Problem requirements
The answer must consist of every line below containing "aware".

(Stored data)
(** * Cloud sync of the Genshin Wish Export: a shallow embedding

    The embedding follows the Electron main-process module that talks to a
    Google Apps Script endpoint (the cloud-sync module: hashing, transport,
    metadata comparison, local backups, upload and download, IPC handlers),
    the Apps Script endpoint itself ([GOOGLE_APPS_SCRIPT.gs]) and the legacy
    OAuth module.

    Modelling conventions.
    - JavaScript values that travel as JSON are [jval]; [JUndef] is
      [undefined].  Objects are association lists in property enumeration
      order; numbers are integers ([Z]); strings are byte strings (UTF-8).
    - A thrown exception is [Err] carrying the error's name and message.
    - The client's effects (configuration, backup directory, collaborators,
      remote endpoint) are explicit state passing in a state/exception monad;
      a [trace] records the observable effects in order. *)

From Stdlib Require Import String Ascii List ZArith Bool Lia Arith.
From Stdlib Require Import Decimal DecimalZ DecimalPos Sorting.Permutation.
From Stdlib Require Import Sorting.Sorted Structures.OrderedTypeEx.
Import ListNotations.
Local Set Warnings "-register-all".


Local Open Scope string_scope.
Local Open Scope list_scope.
Local Open Scope Z_scope.

(* ------------------------------------------------------------------ *)
(** ** Exceptions and results *)

Record exn := Exn { ex_name : string; ex_msg : string }.

Inductive res (A : Type) : Type :=
| Ok (a : A)
| Err (e : exn).
Arguments Ok {A} a.
Arguments Err {A} e.

Definition Error (msg : string) : exn := Exn "Error" msg.
Definition TypeError (msg : string) : exn := Exn "TypeError" msg.
Definition SyntaxError (msg : string) : exn := Exn "SyntaxError" msg.

(** [e.toString()] of an Error object. *)
Definition exn_to_string (e : exn) : string :=
  append (ex_name e) (append ": " (ex_msg e)).

(* ------------------------------------------------------------------ *)
(** ** JavaScript / JSON values *)

Inductive jval : Type :=
| JUndef
| JNull
| JBool (b : bool)
| JNum (n : Z)
| JStr (s : string)
| JArr (l : list jval)
| JObj (l : list (string * jval)).

Section jval_rect'.
Variable P : jval -> Prop.
Hypothesis HUndef : P JUndef.
Hypothesis HNull : P JNull.
Hypothesis HBool : forall b, P (JBool b).
Hypothesis HNum : forall n, P (JNum n).
Hypothesis HStr : forall s, P (JStr s).
Hypothesis HArr : forall l, Forall P l -> P (JArr l).
Hypothesis HObj : forall l, Forall (fun kv => P (snd kv)) l -> P (JObj l).
(** * Hotel booking chatbot: intent classifier, entity extractor, date
      normalizer and dialogue controller

    A shallow embedding of [nlp_utils.py], [models.py] and [app.py].

    Modelling conventions.
    - Utterances are Python [str] values restricted to 7-bit ASCII: a
      [string] is a sequence of [ascii] characters, and every character
      class ([\d], [\s], [\w], [str.lower], [str.strip], ...) is the ASCII
      restriction of the Unicode class Python uses.  Characters above 127
      are treated as caseless symbols.
    - Regular expressions are kept as syntax trees ([regex]) and run by a
      backtracking matcher with the priorities of Python's [re] module
      (leftmost match, first alternative first, greedy repetition).
    - [datetime] values carry their UTC offset when they are aware (the
      date library returns aware values for a text that names a time
      zone) and none when they are naive, with the proleptic Gregorian
      arithmetic of CPython's [datetime] module; an order comparison of a
      naive with an aware value raises.
    - An exception that leaves a function is a result [None] of its
      embedding.  The exceptions of the program's own operations are
      modelled: [int] on more than 4300 digits, [timedelta] and date
      overflow, the comparison of a naive with an aware datetime, and an
      integer that does not fit an SQLite column, and [.strip()] on a
      message that is not a string.  A request body is taken as parsed, a
      JSON object: [handle_message] is the view on a body whose [message]
      entry is a string or absent, [handle_request] adds the other JSON
      types of that entry; the [session_id] entry is a string or absent.
    - The spaCy pipeline and the [dateparser] library are collaborators
      of the program, not part of it: they are section variables.
    - The SQL table [bookings] is a finite map from primary key to row. *)

From Stdlib Require Import ZArith String Ascii List Bool Lia.
From stdpp Require Import base option gmap.
Import ListNotations.
(** * Dense embedding model (src/model/bgem3.py): encode, score, losses, ranking

    Shallow embedding of [M3DenseEmbedModel], [M3ForInference] and
    [M3ForScore].  Tensors are contiguous row-major buffers with a
    shape; Python exceptions are values of an error monad; scalars are
    an abstract type with the arithmetic the code uses (instantiated
    with the reals at the end of the file, where floating-point
    rounding is idealised away). *)

From Stdlib Require Import String.
From Stdlib Require Import List ZArith Lia Bool PeanoNat Reals Lra.
Import ListNotations.
Local Open Scope string_scope.
Local Open Scope list_scope.
Local Open Scope nat_scope.

Set Implicit Arguments.

(** ** Python exceptions and fallible computations *)

Inductive exn : Type :=
| TypeError | ValueError | RuntimeError | ZeroDivisionError
| KeyError | IndexError | AttributeError
| EmptyCatError (* what [torch.cat] raises on an empty list: a [ValueError]
                   or a [RuntimeError], by the version of torch *)
| Unmodelled (* an operand rank this development does not cover *).

Inductive result (A : Type) : Type :=
| Ok (a : A)
| Raise (e : exn).
Arguments Ok {A} a.
Arguments Raise {A} e.

Definition bind {A B} (m : result A) (k : A -> result B) : result B :=
  match m with
  | Ok a => k a
  | Raise e => Raise e
  end.
(** * AWS pricing agent (ratio_aws/agents/pricing/runtime/run.py)

    A shallow embedding of the pricing agent's runtime: the region table,
    the filter normaliser ([_snake_to_camel],
    [normalize_filters_for_service]) and the [handler], together with the
    properties of the natural-language specification.

    Modelling conventions.
    - Python [str] is [string]; the text handled here (filter names, region
      codes, paths) is ASCII, characters above 127 are treated as caseless.
    - A Python [dict] is an insertion-ordered association list with distinct
      keys: assigning to a present key updates the entry in place, assigning
      to an absent key appends one.
    - The handler's effects (catalog queries, persisted files, warnings, the
      token generator) are threaded through a state-and-exception monad.
    - The catalog service, the JSON decoder, the token generator and the
      working directory are collaborators of the handler, gathered in the
      record [Env].  Failures raised by the collaborators themselves
      (network, throttling, storage) are not caught by the handler and are
      outside this model.  One entry of [api_calls] stands for one
      [paginate] call, that is one query pass with all its pages. *)

From Stdlib Require Import List String Ascii Bool Arith ZArith Lia.
Import ListNotations.
Local Open Scope string_scope.
Local Open Scope list_scope.

Set Implicit Arguments.

(** ** Python string primitives *)

Module PyStr.

Definition underscore : ascii := "_"%char.

(** [ch in s] for a one-character pattern. *)
Fixpoint contains (ch : ascii) (s : string) : bool :=
  match s with
  | EmptyString => false
  | String c rest => Ascii.eqb c ch || contains ch rest
  end.

(** [s.split(sep)] for a one-character separator: always at least one
    component, empty components are kept. *)
Fixpoint split (sep : ascii) (s : string) : list string :=
  match s with
  | EmptyString => [EmptyString]
  | String c rest =>
      if Ascii.eqb c sep then EmptyString :: split sep rest
      else match split sep rest with
           | [] => [String c EmptyString]
           | w :: ws => String c w :: ws
           end
  end.
(** * Computer-Vision-x-Arduino: a shallow embedding of the classification
      heuristics and of the serial channel

    Sources: [FacialExpression.py] (mouth-shape classifier, expression loop),
    [_5Fingers.py] (finger counter, gesture loop) and [serial_test.py]
    (the port test utility).

    Conventions of the embedding.
    - Python ints are [Z].  Python floats are modelled twice: as IEEE 754
      binary64 numbers ([Py.double], Rocq's primitive floats) where a
      statement is about the value an arithmetic expression returns, and
      as exact rationals ([Q]) where it is about comparisons and about
      which values are stored, sent or counted; in the rational reading
      rounding error, NaN and infinities are left out.
    - A computation that can raise is a [result]; [None] stands for the
      raised exception ([IndexError], [ZeroDivisionError], [ValueError],
      [OverflowError]).  The library limits are those of CPython 3.11 on a
      64-bit platform.
    - What the serial device does (accepting or refusing a write, accepting
      or refusing an open) is decided by the environment and is passed in as
      an explicit outcome.
    - Observable actions are recorded as a list of [event]s. *)

From Stdlib Require Import ZArith QArith Qround Qabs List String Ascii Bool Lia.
From Stdlib Require Import DecimalString DecimalPos DecimalZ.
From Stdlib Require PrimFloat Uint63 SpecFloat FloatOps.
Import ListNotations.

Local Open Scope Z_scope.

(** ** Python primitives *)

Module Py.

(** A computation that may raise. *)
Definition result (A : Type) : Type := option A.

Definition ret {A} (a : A) : result A := Some a.

Definition bind {A B} (m : result A) (k : A -> result B) : result B :=
  match m with
  | Some a => k a
  | None => None
  end.

(** The largest [Py_ssize_t], [2^63 - 1] on the 64-bit platforms the
    programs run on. *)
Definition ssize_max : Z := 9223372036854775807.

(** [collections.deque(maxlen=n)]: the constructor raises [ValueError] for
    a negative [maxlen] and [OverflowError] for one above [ssize_max]. *)
Record deque (A : Type) : Type := mk_deque { maxlen : Z; items : list A }.
Arguments mk_deque {A} _ _.
Arguments maxlen {A} _.
Arguments items {A} _.

Definition deque_new {A} (n : Z) : result (deque A) :=
  if n <? 0 then None
  else if ssize_max <? n then None
  else Some (mk_deque n []).

(** [d.append(x)]: the new item goes to the right end; a deque longer than
    [maxlen] drops its leftmost item. *)
Definition deque_append {A} (d : deque A) (x : A) : deque A :=
  let b := (items d ++ [x])%list in
  mk_deque (maxlen d)
    (if maxlen d <? Z.of_nat (List.length b) then tl b else b).

Definition len {A} (l : list A) : Z := Z.of_nat (List.length l).

(** A Python float: an IEEE 754 binary64 number. *)
Definition double : Set := PrimFloat.float.

(** [float(n)] for a length [n], [0 <= n <= ssize_max]: the nearest
    double. *)
Definition double_of_len (n : Z) : double :=
  PrimFloat.of_uint63 (Uint63.of_Z n).

(** [sum(xs)] on floats: [0 + xs[0] + xs[1] + ..], each addition rounded
    (CPython up to 3.11; later versions add a compensation term). *)
Definition sum_double (l : list double) : double :=
  fold_left PrimFloat.add l PrimFloat.zero.

(** [x / n] for a float [x] and a length [n]: [ZeroDivisionError] when [n]
    is zero, else the rounded quotient. *)
Definition div_by_len (x : double) (n : Z) : result double :=
  if n =? 0 then None else Some (PrimFloat.div x (double_of_len n)).

(** The integer nearest to [n / d] for positive [n] and [d], ties to the
    even one. *)
Definition nearest_quotient (n d : Z) : Z :=
  let q := n / d in
  let r := n mod d in
  if 2 * r <? d then q
  else if d <? 2 * r then q + 1
  else if Z.even q then q else q + 1.

(** [a / b] on ints: [ZeroDivisionError] for [b = 0], else the double
    nearest to the exact quotient (ties to even, gradual underflow), or
    [OverflowError] when that is beyond the doubles. *)
Definition truediv_int (a b : Z) : result double :=
  if b =? 0 then None
  else
    let negative := xorb (a <? 0) (b <? 0) in
    let sign (x : double) := if negative then PrimFloat.opp x else x in
    let n := Z.abs a in
    let d := Z.abs b in
    if n =? 0 then Some (sign PrimFloat.zero)
    else
      let k := Z.log2 n - Z.log2 d in
      let above := if 0 <=? k then d * 2 ^ k <=? n
                   else d <=? n * 2 ^ (- k) in
      let l := if above then k else k - 1 in
      let e := Z.max (l - 52) (-1074) in
      let m := if 0 <=? e then nearest_quotient n (d * 2 ^ e)
               else nearest_quotient (n * 2 ^ (- e)) d in
      if 1024 <=? Z.log2 m + e then None
      else Some (sign (FloatOps.Z.ldexp (PrimFloat.of_uint63 (Uint63.of_Z m)) e)).

(** The rational that a finite double is. *)
Definition exact_value (x : double) : option Q :=
  match FloatOps.Prim2SF x with
  | SpecFloat.S754_zero _ => Some 0%Q
  | SpecFloat.S754_finite s m e =>
      let v := if 0 <=? e then inject_Z (Zpos m * 2 ^ e)
               else Qmake (Zpos m) (Z.to_pos (2 ^ (- e))) in
      Some (if s then Qopp v else v)
  | _ => None
  end.

(** [sum(xs)]: left to right, starting from [0]. *)
Definition sum_float (l : list Q) : Q := fold_left Qplus l (0%Q).
Definition sum_int (l : list Z) : Z := fold_left Z.add l 0.

(** [a / b]: raises [ZeroDivisionError] when [b] is zero. *)
Definition truediv (a b : Q) : result Q :=
  if Qeq_bool b 0 then None else Some (a / b)%Q.

Definition Qltb (a b : Q) : bool := negb (Qle_bool b a).

(** [round(q)] with one argument: nearest integer, ties to the even one. *)
Definition round (q : Q) : Z :=
  let f := Qfloor q in
  let r := (q - inject_Z f)%Q in
  if Qltb r (1 # 2) then f
  else if Qltb (1 # 2) r then f + 1
  else if Z.even f then f else f + 1.

(** [max(xs)] and [min(xs)] raise [ValueError] on an empty sequence. *)
Definition max_of (l : list Q) : result Q :=
  match l with
  | [] => None
  | x :: t => Some (fold_left (fun m y => if Qltb m y then y else m) t x)
  end.

Definition min_of (l : list Q) : result Q :=
  match l with
  | [] => None
  | x :: t => Some (fold_left (fun m y => if Qltb y m then y else m) t x)
  end.

(** [xs[i]] for a non-negative constant index. *)
Definition index {A} (l : list A) (i : nat) : result A := nth_error l i.

(** Strings: a [str] is read as the sequence of its code points, which the
    model takes below 256.  [str.isspace] holds of the ASCII and Latin-1
    white space; [str.lower] maps A-Z and the Latin-1 capitals. *)
Definition is_space (c : ascii) : bool :=
  let n := nat_of_ascii c in
  ((9 <=? n) && (n <=? 13) || (28 <=? n) && (n <=? 32)
   || (n =? 133) || (n =? 160))%nat.

Definition lower_char (c : ascii) : ascii :=
  let n := nat_of_ascii c in
  if ((65 <=? n) && (n <=? 90)
      || (192 <=? n) && (n <=? 222) && negb (n =? 215))%nat
  then ascii_of_nat (n + 32) else c.

Fixpoint lower (s : string) : string :=
  match s with
  | EmptyString => EmptyString
  | String c t => String (lower_char c) (lower t)
  end.

Fixpoint lstrip (s : string) : string :=
  match s with
  | EmptyString => EmptyString
  | String c t => if is_space c then lstrip t else s
  end.

Fixpoint rev_onto (s acc : string) : string :=
  match s with
  | EmptyString => acc
  | String c t => rev_onto t (String c acc)
  end.

Definition reverse (s : string) : string := rev_onto s EmptyString.

Definition rstrip (s : string) : string := reverse (lstrip (reverse s)).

Answer
    - [datetime] values carry their UTC offset when they are aware (the
      date library returns aware values for a text that names a time
      naive with an aware value raises.
      overflow, the comparison of a naive with an aware datetime, and an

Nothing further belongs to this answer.